Sorry we haven’t published anything in a long time, it’s taken us a while to figure out how we will run our project this year in the midst of the COVID-19 epidemic.  The decisions have now been made, so here is a summary of what to expect.

Our research work will continue with very little change from past years.  The road census will be conducted three times a day from Sept. 1 through Oct. 15, and then twice per day from Oct. 16 to 31.  The road census provides our long-term data set on the number of monarchs passing through Cape May each autumn, and this will be the 29th consecutive autumn for this long-term data gathering project.

We will hire at least one, and possibly two Field Naturalist Interns to work on the project for the months of September and October.  Our Naturalists will work with Field Coordinator Louise Zemaitis and Project Director Mark Garland to conduct the road censuses, perform habitat management, tag monarchs, and share information about monarchs to visitors during informal contacts and formal Cape May Bird Observatory programs.

Experienced volunteers will also help with tagging and informal education.  We will not be able to offer any training for new volunteers, alas, as we adhere to COVID-19 restrictions.

For most of the field season we will offer at least one formal program per week, with preregistration required.  Per COVID-19 restrictions, face coverings will be required and the group size will be kept very small, with all participants maintaining recommended social distance throughout.  We’ll share the schedule and registration procedures once that has been finalized.
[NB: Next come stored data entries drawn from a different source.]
(** [p[i]] once the bounds check has passed. *)
Definition at_ (p : gostring) (i : Z) : Z := nth (Z.to_nat i) p 0.

(** [p[i]] with its bounds check. *)
Definition index {A} (p : list A) (i : Z) : outcome A :=
  if (0 <=? i) && (i <? len p)
  then match nth_error p (Z.to_nat i) with Some x => Ok x | None => Panic end
  else Panic.

(** [p[i:]]: panics unless [0 <= i <= len(p)]. *)
Definition slice_from {A} (p : list A) (i : Z) : outcome (list A) :=
  if (0 <=? i) && (i <=? len p) then Ok (drop (Z.to_nat i) p) else Panic.

(** [p[:i]]: panics unless [0 <= i <= len(p)] (capacity is not modelled). *)
Definition slice_to {A} (p : list A) (i : Z) : outcome (list A) :=
  if (0 <=? i) && (i <=? len p) then Ok (take (Z.to_nat i) p) else Panic.

(** ** The Go standard library functions the packages call *)

Module utf8.

Definition RuneError : Z := 0xFFFD.
Definition MaxRune : Z := 0x10FFFF.

Definition xx : Z := 0xF1.
Definition as_ : Z := 0xF0.
Definition s1 : Z := 0x02.
Definition s2 : Z := 0x13.
Definition s3 : Z := 0x03.
Definition s4 : Z := 0x23.
Definition s5 : Z := 0x34.
Definition s6 : Z := 0x04.
Definition s7 : Z := 0x44.

(** The table [first]: information about the first byte of an encoding. *)
Definition first (p0 : Z) : Z :=
  if p0 <? 0x80 then as_
  else if p0 <? 0xC2 then xx
  else if p0 <? 0xE0 then s1
  else if p0 =? 0xE0 then s2
  else if p0 <? 0xED then s3
  else if p0 =? 0xED then s4
  else if p0 <? 0xF0 then s3
  else if p0 =? 0xF0 then s5
  else if p0 <? 0xF4 then s6
  else if p0 =? 0xF4 then s7
  else xx.

(** The table [acceptRanges], as (lo, hi). *)
Definition acceptRanges (i : Z) : Z * Z :=
  if i =? 1 then (0xA0, 0xBF)
  else if i =? 2 then (0x80, 0x9F)
  else if i =? 3 then (0x90, 0xBF)
  else if i =? 4 then (0x80, 0x8F)
  else (0x80, 0xBF).

Definition locb : Z := 0x80.
Definition hicb : Z := 0xBF.
Definition maskx : Z := 0x3F.
Definition mask2 : Z := 0x1F.
Definition mask3 : Z := 0x0F.
Definition mask4 : Z := 0x07.

(** [utf8.DecodeRune]: the first rune of [p] and its width in bytes. *)
Definition DecodeRune (p : gostring) : Z * Z :=
  let n := len p in
  if n <? 1 then (RuneError, 0) else
  let p0 := at_ p 0 in
  let x := first p0 in
  if as_ <=? x then
    (if x =? as_ then p0 else RuneError, 1)
  else
  let sz := Z.land x 7 in
  let accept := acceptRanges (Z.shiftr x 4) in
  if n <? sz then (RuneError, 1) else
  let b1 := at_ p 1 in
  if (b1 <? fst accept) || (snd accept <? b1) then (RuneError, 1) else
  if sz <=? 2 then
    (Z.lor (Z.shiftl (Z.land p0 mask2) 6) (Z.land b1 maskx), 2)
  else
  let b2 := at_ p 2 in
  if (b2 <? locb) || (hicb <? b2) then (RuneError, 1) else
  if sz <=? 3 then
    (Z.lor (Z.lor (Z.shiftl (Z.land p0 mask3) 12)
                  (Z.shiftl (Z.land b1 maskx) 6))
           (Z.land b2 maskx), 3)
  else
  let b3 := at_ p 3 in
  if (b3 <? locb) || (hicb <? b3) then (RuneError, 1) else
  (Z.lor (Z.lor (Z.lor (Z.shiftl (Z.land p0 mask4) 18)
                       (Z.shiftl (Z.land b1 maskx) 12))
                (Z.shiftl (Z.land b2 maskx) 6))
         (Z.land b3 maskx), 4).

Definition tx : Z := 0x80.
Definition t2 : Z := 0xC0.
Definition t3 : Z := 0xE0.
Definition t4 : Z := 0xF0.

Definition byte_ (r : Z) : Z := Z.land r 0xFF.

(** The three-byte encoding, also used for [RuneError]. *)
Definition encode3 (r : Z) : gostring :=
  [ Z.lor t3 (byte_ (Z.shiftr r 12));
    Z.lor tx (Z.land (byte_ (Z.shiftr r 6)) maskx);
    Z.lor tx (Z.land (byte_ r) maskx) ].

(** [utf8.EncodeRune], returning the bytes written (their number is the
    Go result); [strings.Builder.WriteRune] appends the same bytes. *)
Definition EncodeRune (r : Z) : gostring :=
  let i := r mod 2 ^ 32 in
  if i <=? 0x7F then [byte_ r]
  else if i <=? 0x7FF then
    [ Z.lor t2 (byte_ (Z.shiftr r 6)); Z.lor tx (Z.land (byte_ r) maskx) ]
  else if (MaxRune <? i) || ((0xD800 <=? i) && (i <=? 0xDFFF)) then
    encode3 RuneError
  else if i <=? 0xFFFF then encode3 r
  else
    [ Z.lor t4 (byte_ (Z.shiftr r 18));
      Z.lor tx (Z.land (byte_ (Z.shiftr r 12)) maskx);
      Z.lor tx (Z.land (byte_ (Z.shiftr r 6)) maskx);
      Z.lor tx (Z.land (byte_ r) maskx) ].

(** The runes a [for _, r := range s] loop visits, in order.  Every
    step advances by the width of the decoded rune, which is at least
    one, so [length s] steps are enough. *)
Fixpoint range_aux (fuel : nat) (s : gostring) : list Z :=
  match fuel with
  | O => []
  | S fuel =>
      match s with
      | [] => []
      | _ => let '(r, size) := DecodeRune s in
             r :: range_aux fuel (drop (Z.to_nat size) s)
      end
  end.

Definition range (s : gostring) : list Z := range_aux (length s) s.

(** [utf8.EncodeRune(p, r)] as a buffer update: the buffer after the
    call and the number of bytes written. *)
Definition EncodeRuneTo (p : gostring) (r : Z) : outcome (gostring * Z) :=
  let bs := EncodeRune r in
  if len p <? len bs then Panic
  else Ok (bs ++ drop (length bs) p, len bs).

End utf8.

Module utf16.

Definition surr1 : Z := 0xd800.
Definition surr2 : Z := 0xdc00.
Definition surr3 : Z := 0xe000.
Definition surrSelf : Z := 0x10000.
Definition maxRune : Z := 0x10FFFF.
Definition replacementChar : Z := 0xFFFD.

Definition IsSurrogate (r : Z) : bool := (surr1 <=? r) && (r <? surr3).

Definition DecodeRune (r1 r2 : Z) : Z :=
  if (surr1 <=? r1) && (r1 <? surr2) && (surr2 <=? r2) && (r2 <? surr3)
  then Z.lor (Z.shiftl (r1 - surr1) 10) (r2 - surr2) + surrSelf
  else replacementChar.

Definition EncodeRune (r : Z) : Z * Z :=
  if (r <? surrSelf) || (maxRune <? r) then (replacementChar, replacementChar)
  else
    let r := r - surrSelf in
    (surr1 + Z.land (Z.shiftr r 10) 0x3ff, surr2 + Z.land r 0x3ff).

End utf16.

(** ** Package [properties] *)

Module properties.

Import utf8.

(** *** Escape codec *)

(** [p[i] = b] on a byte buffer. *)
Definition set_at (p : gostring) (i : Z) (b : Z) : outcome gostring :=
  if (0 <=? i) && (i <? len p) then Ok (<[Z.to_nat i := b]> p) else Panic.

(** One round of the digit loop of [escapeRune]: the byte for the low
    nibble of [r]. *)
Definition hexDigit (r : Z) : Z :=
  let b := Z.land 0x0f r in
  if 9 <? b then b + (97 - 10) else b + 48.

(** [for i := 5; i >= 2; i-- { ...; p[i] = b; r >>= 4 }], with [cnt]
    rounds left and [i = cnt + 1]. *)
Fixpoint escapeDigits (cnt : nat) (p : gostring) (r : Z) : outcome gostring :=
  match cnt with
  | O => Ok p
  | S cnt' =>
      p ← set_at p (Z.of_nat cnt + 1) (hexDigit r);
      escapeDigits cnt' p (Z.shiftr r 4)
  end.

(** [escapeRune(p, r)]: the buffer after the call and the number of
    bytes written.  The recursion is on the two surrogates, which are
    below 0x10000, so its depth is at most one. *)
Fixpoint escapeRune_rec (depth : nat) (p : gostring) (r : Z)
  : outcome (gostring * Z) :=
  if 0xffff <? r then
    match depth with
    | O => OutOfFuel
    | S depth =>
        let '(r1, r2) := utf16.EncodeRune r in
        '(p, n1) ← escapeRune_rec depth p r1;
        p6 ← slice_from p 6;
        '(p6, n2) ← escapeRune_rec depth p6 r2;
        Ok (take 6 p ++ p6, n1 + n2)
    end
  else if (0x20 <=? r) && (r <=? 0x7e) then Ok (p, 0)
  else
    let r := if r <? 0 then RuneError else r in
    p ← set_at p 0 92;
    p ← set_at p 1 117;
    p ← escapeDigits 4 p r;
    Ok (p, 6).

Definition escapeRune (p : gostring) (r : Z) : outcome (gostring * Z) :=
  escapeRune_rec 1 p r.

(** The digit loop of [unescapeRune],
    [for i := 2; i < n; i++ { ... }], with at most [cnt] rounds left;
    the result is [(r, n)] after the loop ([n = i] on [break]). *)
Fixpoint unescapeDigits (cnt : nat) (p : gostring) (i n r : Z) : Z * Z :=
  match cnt with
  | O => (r, n)
  | S cnt =>
      if i <? n then
        let b := at_ p i in
        if (48 <=? b) && (b <=? 57) then
          unescapeDigits cnt p (i + 1) n (Z.lor (Z.shiftl r 4) (b - 48))
        else if (97 <=? b) && (b <=? 102) then
          unescapeDigits cnt p (i + 1) n (Z.lor (Z.shiftl r 4) (b - (97 - 10)))
        else if (65 <=? b) && (b <=? 70) then
          unescapeDigits cnt p (i + 1) n (Z.lor (Z.shiftl r 4) (b - (65 - 10)))
        else (r, i)
      else (r, n)
  end.

(** [unescapeRune(p)]: the rune and the number of bytes parsed.  The
    recursive call is on [p[6:]]. *)
Fixpoint unescapeRune (p : gostring) : outcome (Z * Z) :=
  let n := len p in
  if (n <? 1) || negb (at_ p 0 =? 92) then Ok (RuneError, 0) else
  let '(r, size) := DecodeRune (drop 1 p) in
  if r =? 116 then Ok (9, 2) else
  if r =? 110 then Ok (10, 2) else
  if r =? 102 then Ok (12, 2) else
  if r =? 114 then Ok (13, 2) else
  if negb (r =? 117) then Ok (r, size + 1) else
  let n := if 6 <? n then 6 else n in
  let '(r, n) := unescapeDigits 4 p 2 n 0 in
  let r := if n <? 6 then RuneError else r in
  if utf16.IsSurrogate r then
    let q := r in
    match p with
    | _ :: _ :: _ :: _ :: _ :: _ :: p6 =>
        '(r, size) ← unescapeRune p6;
        if negb (size =? 6) || negb (utf16.IsSurrogate r)
        then Ok (RuneError, 6)
        else Ok (utf16.DecodeRune q r, 12)
    | _ => Panic
    end
  else Ok (r, n).

Definition isDelimiter (r : Z) : bool := (r =? 61) || (r =? 58).
Definition isSpace (r : Z) : bool := (r =? 9) || (r =? 12) || (r =? 32).
Definition isCommentPrefix (r : Z) : bool := (r =? 35) || (r =? 33).

(** *** Key/value splitter *)

(** How the inner loop of [unescape] is left: by its [return], or by
    running out of bytes with the loop variables as they then are. *)
Inductive separator_exit : Type :=
| Returned (n : Z)
| FellThrough (p : gostring) (n r size : Z).

(** The inner loop of [unescape], over the separator run. *)
Fixpoint skipSeparator (fuel : nat) (p : gostring) (n r size : Z)
  : outcome separator_exit :=
  match fuel with
  | O => OutOfFuel
  | S fuel =>
      if 0 <? len p then
        let '(r, size) := DecodeRune p in
        if negb (isSpace r || isDelimiter r) then Ok (Returned n)
        else
          p ← slice_from p size;
          skipSeparator fuel p (n + size) r size
      else Ok (FellThrough p n r size)
  end.

(** The outer loop of [unescape]; [b] is the builder's content. *)
Fixpoint unescape_loop (fuel : nat) (p : gostring) (split : bool)
    (b : gostring) (n : Z) : outcome (gostring * Z) :=
  match fuel with
  | O => OutOfFuel
  | S fuel =>
      if 0 <? len p then
        '(r, size) ← unescapeRune p;
        st ← (if size =? 0 then
                let '(r, size) := DecodeRune p in
                if split && (isSpace r || isDelimiter r) then
                  p ← slice_from p size;
                  skipSeparator fuel p (n + size) r size
                else Ok (FellThrough p n r size)
              else Ok (FellThrough p n r size));
        match st with
        | Returned n => Ok (b, n)
        | FellThrough p n r size =>
            let b := b ++ EncodeRune r in
            p ← slice_from p size;
            unescape_loop fuel p split b (n + size)
        end
      else Ok (b, n)
  end.

(** Every round of either loop removes at least one byte. *)
Definition unescape (p : gostring) (split : bool) : outcome (gostring * Z) :=
  unescape_loop (S (length p)) p split [] 0.

(** *** Natural-line reader *)

(** [io.EOF] and the one other error a [bufio.Reader] can report to
    [loadBytes]. *)
Inductive error : Type := EOF | ErrInvalidUnreadByte.

Definition is_EOF (e : error) : bool :=
  match e with EOF => true | _ => false end.

(** A [bufio.Reader] over an in-memory string: the bytes still to be
    read.  [UnreadByte] directly after a successful [ReadByte] puts the
    byte back and reports no error. *)
Definition Reader : Type := gostring.

Definition ReadByte (r : Reader) : Z * option error * Reader :=
  match r with
  | [] => (0, Some EOF, [])
  | x :: r => (x, None, r)
  end.

Definition UnreadByte (x : Z) (r : Reader) : option error * Reader :=
  (None, x :: r).

(** [for x == '\t' || x == '\f' || x == ' ' { x, e = r.ReadByte(); ... }] *)
Fixpoint skipBlanks (x : Z) (r : Reader) : Z * option error * Reader :=
  if (x =? 9) || (x =? 12) || (x =? 32) then
    match r with
    | [] => (0, Some EOF, [])
    | y :: r => skipBlanks y r
    end
  else (x, None, r).

(** [for x != '\n' && x != '\r' { ...; b = append(b, x); x, e = r.ReadByte(); ... }] *)
Fixpoint copyLine (x : Z) (esc : bool) (b : gostring) (r : Reader)
  : Z * bool * gostring * option error * Reader :=
  if negb (x =? 10) && negb (x =? 13) then
    let esc := if x =? 92 then negb esc else false in
    let b := b ++ [x] in
    match r with
    | [] => (0, esc, b, Some EOF, [])
    | y :: r => copyLine y esc b r
    end
  else (x, esc, b, None, r).

(** [if x == '\r' { x, e = r.ReadByte(); ...; if x != '\n' { e = r.UnreadByte(); ... } }] *)
Definition afterLine (x : Z) (r : Reader) : option error * Reader :=
  if x =? 13 then
    match ReadByte r with
    | (_, Some e, r) => (Some e, r)
    | (y, None, r) => if negb (y =? 10) then UnreadByte y r else (None, r)
    end
  else (None, r).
We usually hire our seasonal staff in early July, but due to all of the uncertainties of this year the jobs have just been announced.  We will be reviewing resumes and conducting interviews over the next few weeks.  The job description and application procedures may be viewed here:  The Field Naturalist Intern position is designed to provide relevant experience for biologists and/or educators just starting out in their careers, but there are not specific age requirements.

The year 2020 has been dramatically different for everyone, all around the world, and the Monarch Monitoring Project will be different as well.  But we will be able to conduct our research and offer a small amount of public programming, and we’ll report back regularly on the status of the migration.